Your task
Output only the stretch of the listing that starts at the line containing "rewrite py_split_absent by done. simpl." and ends at the line containing "(get_or_none d k_name = VNone", reproduced exactly with both ends.
+-------+
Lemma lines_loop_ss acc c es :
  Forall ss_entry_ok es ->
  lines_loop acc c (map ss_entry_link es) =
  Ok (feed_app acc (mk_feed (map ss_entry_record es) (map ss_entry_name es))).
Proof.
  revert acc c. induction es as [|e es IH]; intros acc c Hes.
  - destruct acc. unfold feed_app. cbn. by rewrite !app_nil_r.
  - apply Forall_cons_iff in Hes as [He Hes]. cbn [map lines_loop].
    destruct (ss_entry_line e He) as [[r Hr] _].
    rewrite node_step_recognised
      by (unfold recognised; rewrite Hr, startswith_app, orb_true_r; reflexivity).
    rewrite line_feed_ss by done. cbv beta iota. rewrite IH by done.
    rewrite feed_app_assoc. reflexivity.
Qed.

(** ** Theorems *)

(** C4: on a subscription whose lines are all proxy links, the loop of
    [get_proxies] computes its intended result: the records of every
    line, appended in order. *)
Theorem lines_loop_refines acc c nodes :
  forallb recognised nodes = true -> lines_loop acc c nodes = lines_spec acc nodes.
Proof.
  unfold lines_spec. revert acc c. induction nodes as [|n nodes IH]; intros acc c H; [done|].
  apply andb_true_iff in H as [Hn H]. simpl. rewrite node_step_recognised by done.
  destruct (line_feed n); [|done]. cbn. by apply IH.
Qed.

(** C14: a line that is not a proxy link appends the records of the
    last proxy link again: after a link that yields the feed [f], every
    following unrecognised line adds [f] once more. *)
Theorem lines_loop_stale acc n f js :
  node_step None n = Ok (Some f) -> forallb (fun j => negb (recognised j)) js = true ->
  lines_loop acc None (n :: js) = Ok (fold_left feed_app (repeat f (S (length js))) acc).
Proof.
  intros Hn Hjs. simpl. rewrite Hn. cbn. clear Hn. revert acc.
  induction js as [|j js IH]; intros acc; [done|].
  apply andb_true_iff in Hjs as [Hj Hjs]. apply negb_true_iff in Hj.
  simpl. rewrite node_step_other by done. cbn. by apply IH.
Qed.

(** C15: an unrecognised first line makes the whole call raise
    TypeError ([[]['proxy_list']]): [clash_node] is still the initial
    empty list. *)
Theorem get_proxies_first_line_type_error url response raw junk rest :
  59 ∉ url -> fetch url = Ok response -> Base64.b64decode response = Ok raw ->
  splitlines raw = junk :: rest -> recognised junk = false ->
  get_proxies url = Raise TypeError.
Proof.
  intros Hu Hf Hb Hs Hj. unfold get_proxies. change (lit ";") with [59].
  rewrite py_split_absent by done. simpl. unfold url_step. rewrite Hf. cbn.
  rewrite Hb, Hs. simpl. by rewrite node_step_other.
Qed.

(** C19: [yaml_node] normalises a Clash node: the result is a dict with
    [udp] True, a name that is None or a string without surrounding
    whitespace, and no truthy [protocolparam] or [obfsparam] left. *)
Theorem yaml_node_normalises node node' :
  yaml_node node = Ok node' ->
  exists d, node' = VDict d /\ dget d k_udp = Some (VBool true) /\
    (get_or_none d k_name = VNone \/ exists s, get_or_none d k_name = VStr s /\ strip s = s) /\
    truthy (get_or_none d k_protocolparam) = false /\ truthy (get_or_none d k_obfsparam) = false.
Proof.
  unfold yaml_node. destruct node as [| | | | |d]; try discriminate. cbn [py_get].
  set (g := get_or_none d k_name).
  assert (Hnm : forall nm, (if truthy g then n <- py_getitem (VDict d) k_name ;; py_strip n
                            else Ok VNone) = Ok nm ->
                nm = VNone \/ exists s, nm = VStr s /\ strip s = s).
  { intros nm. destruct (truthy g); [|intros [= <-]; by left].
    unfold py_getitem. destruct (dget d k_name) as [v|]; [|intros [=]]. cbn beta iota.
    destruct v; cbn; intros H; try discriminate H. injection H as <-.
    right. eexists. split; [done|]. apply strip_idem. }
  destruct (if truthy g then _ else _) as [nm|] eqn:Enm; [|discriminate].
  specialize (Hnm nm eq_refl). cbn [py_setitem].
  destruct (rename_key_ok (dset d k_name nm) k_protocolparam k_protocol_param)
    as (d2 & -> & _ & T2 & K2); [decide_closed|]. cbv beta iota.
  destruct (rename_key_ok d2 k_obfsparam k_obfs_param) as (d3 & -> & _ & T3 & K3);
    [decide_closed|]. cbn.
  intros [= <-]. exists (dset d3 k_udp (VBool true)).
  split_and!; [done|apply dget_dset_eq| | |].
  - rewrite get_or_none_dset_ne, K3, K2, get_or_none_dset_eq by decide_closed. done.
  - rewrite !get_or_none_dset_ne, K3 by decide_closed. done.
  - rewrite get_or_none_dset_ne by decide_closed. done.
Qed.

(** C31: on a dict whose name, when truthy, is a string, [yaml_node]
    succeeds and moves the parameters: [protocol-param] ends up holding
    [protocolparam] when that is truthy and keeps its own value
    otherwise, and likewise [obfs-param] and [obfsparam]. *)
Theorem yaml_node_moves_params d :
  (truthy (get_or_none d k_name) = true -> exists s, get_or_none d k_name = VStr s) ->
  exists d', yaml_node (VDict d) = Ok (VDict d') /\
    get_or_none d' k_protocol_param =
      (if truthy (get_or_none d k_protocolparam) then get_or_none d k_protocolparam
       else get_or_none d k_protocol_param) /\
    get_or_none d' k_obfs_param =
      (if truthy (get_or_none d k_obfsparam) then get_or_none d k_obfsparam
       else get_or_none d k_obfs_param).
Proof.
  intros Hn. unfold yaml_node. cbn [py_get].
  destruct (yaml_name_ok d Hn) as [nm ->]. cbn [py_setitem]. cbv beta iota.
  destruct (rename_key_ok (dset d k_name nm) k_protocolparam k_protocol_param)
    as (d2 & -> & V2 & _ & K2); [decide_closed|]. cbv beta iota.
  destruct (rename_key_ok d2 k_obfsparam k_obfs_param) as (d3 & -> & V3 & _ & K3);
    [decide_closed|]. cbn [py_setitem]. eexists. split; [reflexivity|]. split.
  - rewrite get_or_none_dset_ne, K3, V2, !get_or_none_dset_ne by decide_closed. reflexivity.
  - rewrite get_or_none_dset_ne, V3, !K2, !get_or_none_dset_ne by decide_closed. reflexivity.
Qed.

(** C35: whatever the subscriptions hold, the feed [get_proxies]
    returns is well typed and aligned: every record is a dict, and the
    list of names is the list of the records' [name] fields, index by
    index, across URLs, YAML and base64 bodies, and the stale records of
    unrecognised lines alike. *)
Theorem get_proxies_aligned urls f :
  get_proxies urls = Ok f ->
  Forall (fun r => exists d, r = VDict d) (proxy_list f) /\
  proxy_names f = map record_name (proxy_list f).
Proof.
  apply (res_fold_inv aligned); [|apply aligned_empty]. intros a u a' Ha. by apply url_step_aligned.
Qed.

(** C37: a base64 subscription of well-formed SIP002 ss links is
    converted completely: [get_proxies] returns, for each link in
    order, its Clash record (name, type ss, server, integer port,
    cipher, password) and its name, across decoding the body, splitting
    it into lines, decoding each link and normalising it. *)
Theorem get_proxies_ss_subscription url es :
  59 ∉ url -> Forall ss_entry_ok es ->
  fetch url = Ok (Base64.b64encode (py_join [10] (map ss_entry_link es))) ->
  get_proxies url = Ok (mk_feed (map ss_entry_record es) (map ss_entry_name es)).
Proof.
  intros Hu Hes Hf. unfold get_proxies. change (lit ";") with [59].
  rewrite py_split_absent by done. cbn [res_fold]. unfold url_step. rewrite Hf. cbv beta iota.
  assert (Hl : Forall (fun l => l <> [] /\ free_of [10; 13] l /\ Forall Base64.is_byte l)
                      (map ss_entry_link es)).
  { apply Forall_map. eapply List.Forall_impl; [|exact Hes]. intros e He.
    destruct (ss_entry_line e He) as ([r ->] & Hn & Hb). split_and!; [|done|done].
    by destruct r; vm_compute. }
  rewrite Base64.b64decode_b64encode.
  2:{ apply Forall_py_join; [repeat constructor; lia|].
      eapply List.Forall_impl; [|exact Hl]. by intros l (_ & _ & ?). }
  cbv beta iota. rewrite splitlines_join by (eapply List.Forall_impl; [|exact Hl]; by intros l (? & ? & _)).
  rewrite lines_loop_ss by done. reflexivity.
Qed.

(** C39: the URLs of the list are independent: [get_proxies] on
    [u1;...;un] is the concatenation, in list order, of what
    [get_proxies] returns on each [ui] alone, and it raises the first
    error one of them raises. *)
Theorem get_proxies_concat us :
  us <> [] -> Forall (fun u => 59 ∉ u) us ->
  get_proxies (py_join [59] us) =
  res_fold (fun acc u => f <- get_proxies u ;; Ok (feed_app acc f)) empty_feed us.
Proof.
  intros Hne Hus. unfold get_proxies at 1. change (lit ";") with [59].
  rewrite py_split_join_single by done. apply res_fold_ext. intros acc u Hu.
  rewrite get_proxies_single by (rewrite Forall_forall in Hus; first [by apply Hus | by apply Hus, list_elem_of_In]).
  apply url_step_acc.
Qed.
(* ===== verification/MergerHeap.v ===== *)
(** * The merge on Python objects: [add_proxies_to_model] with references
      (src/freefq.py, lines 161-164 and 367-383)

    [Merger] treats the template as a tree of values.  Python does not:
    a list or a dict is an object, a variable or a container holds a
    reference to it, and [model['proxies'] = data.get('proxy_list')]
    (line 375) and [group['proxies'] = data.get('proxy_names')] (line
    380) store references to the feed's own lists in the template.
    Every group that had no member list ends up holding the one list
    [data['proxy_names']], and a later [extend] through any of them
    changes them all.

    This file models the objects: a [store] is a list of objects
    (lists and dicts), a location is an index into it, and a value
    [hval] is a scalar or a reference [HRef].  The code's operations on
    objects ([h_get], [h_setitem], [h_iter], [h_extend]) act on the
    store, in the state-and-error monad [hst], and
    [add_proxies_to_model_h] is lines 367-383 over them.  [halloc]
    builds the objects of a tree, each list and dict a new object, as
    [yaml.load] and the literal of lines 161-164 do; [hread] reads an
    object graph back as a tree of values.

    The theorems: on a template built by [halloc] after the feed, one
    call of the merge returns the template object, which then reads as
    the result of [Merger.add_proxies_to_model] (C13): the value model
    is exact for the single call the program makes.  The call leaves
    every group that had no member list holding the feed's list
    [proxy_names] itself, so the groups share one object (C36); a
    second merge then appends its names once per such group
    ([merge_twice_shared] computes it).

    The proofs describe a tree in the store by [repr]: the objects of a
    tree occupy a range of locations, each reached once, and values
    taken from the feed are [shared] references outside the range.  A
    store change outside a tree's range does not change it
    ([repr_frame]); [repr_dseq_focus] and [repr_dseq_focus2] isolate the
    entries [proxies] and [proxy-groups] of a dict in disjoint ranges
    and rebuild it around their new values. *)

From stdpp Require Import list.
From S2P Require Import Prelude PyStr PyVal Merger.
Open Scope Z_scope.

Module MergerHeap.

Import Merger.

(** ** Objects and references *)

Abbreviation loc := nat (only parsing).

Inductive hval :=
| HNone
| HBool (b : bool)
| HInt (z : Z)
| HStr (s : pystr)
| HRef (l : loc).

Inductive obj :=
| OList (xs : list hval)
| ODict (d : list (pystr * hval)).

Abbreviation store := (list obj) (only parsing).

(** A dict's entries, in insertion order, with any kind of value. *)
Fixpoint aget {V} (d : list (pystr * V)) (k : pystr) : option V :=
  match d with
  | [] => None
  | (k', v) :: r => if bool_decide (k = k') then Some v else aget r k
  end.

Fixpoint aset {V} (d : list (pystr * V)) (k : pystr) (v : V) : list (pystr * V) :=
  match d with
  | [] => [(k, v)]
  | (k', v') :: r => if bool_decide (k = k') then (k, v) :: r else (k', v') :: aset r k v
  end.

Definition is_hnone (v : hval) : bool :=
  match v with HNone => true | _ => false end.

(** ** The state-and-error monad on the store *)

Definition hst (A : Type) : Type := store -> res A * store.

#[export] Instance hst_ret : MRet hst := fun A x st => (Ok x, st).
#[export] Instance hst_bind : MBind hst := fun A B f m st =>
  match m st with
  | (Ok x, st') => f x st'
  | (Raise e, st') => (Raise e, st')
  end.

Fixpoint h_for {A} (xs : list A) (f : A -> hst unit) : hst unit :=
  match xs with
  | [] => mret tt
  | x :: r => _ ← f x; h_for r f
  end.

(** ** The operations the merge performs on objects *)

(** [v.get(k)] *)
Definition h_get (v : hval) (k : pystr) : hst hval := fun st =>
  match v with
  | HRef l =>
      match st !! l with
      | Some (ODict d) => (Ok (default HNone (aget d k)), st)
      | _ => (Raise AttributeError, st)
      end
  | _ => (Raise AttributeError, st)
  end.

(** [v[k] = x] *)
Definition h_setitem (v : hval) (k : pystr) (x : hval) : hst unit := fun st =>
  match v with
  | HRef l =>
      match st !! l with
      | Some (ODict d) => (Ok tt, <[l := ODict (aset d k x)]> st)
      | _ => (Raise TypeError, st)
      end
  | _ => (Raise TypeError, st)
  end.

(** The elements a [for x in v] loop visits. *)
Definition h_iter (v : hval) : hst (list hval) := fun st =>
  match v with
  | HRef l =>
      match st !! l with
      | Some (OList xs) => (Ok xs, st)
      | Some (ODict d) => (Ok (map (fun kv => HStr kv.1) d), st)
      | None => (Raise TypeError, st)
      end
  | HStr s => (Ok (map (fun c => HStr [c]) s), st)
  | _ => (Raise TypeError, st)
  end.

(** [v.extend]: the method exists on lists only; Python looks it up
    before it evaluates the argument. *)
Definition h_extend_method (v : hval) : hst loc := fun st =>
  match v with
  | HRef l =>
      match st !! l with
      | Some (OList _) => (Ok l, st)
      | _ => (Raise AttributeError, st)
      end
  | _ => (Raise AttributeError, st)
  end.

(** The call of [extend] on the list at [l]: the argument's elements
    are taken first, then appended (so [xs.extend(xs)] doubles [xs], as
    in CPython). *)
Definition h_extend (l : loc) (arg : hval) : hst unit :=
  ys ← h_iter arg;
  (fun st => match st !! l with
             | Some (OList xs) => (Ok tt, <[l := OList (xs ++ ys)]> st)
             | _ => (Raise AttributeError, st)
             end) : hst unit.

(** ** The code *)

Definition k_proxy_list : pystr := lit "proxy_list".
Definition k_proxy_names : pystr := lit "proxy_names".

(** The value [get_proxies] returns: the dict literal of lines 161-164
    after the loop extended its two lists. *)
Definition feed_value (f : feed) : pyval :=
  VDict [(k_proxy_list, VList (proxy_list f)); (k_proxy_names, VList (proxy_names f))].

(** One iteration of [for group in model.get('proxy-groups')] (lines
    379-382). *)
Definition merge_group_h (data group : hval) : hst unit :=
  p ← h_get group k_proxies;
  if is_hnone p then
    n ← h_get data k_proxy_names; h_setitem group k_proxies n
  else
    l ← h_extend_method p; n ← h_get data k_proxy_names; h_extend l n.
+-------+
Expected output
  rewrite py_split_absent by done. simpl. unfold url_step. rewrite Hf. cbn.
  rewrite Hb, Hs. simpl. by rewrite node_step_other.
Qed.

(** C19: [yaml_node] normalises a Clash node: the result is a dict with
    [udp] True, a name that is None or a string without surrounding
    whitespace, and no truthy [protocolparam] or [obfsparam] left. *)
Theorem yaml_node_normalises node node' :
  yaml_node node = Ok node' ->
  exists d, node' = VDict d /\ dget d k_udp = Some (VBool true) /\
    (get_or_none d k_name = VNone \/ exists s, get_or_none d k_name = VStr s /\ strip s = s) /\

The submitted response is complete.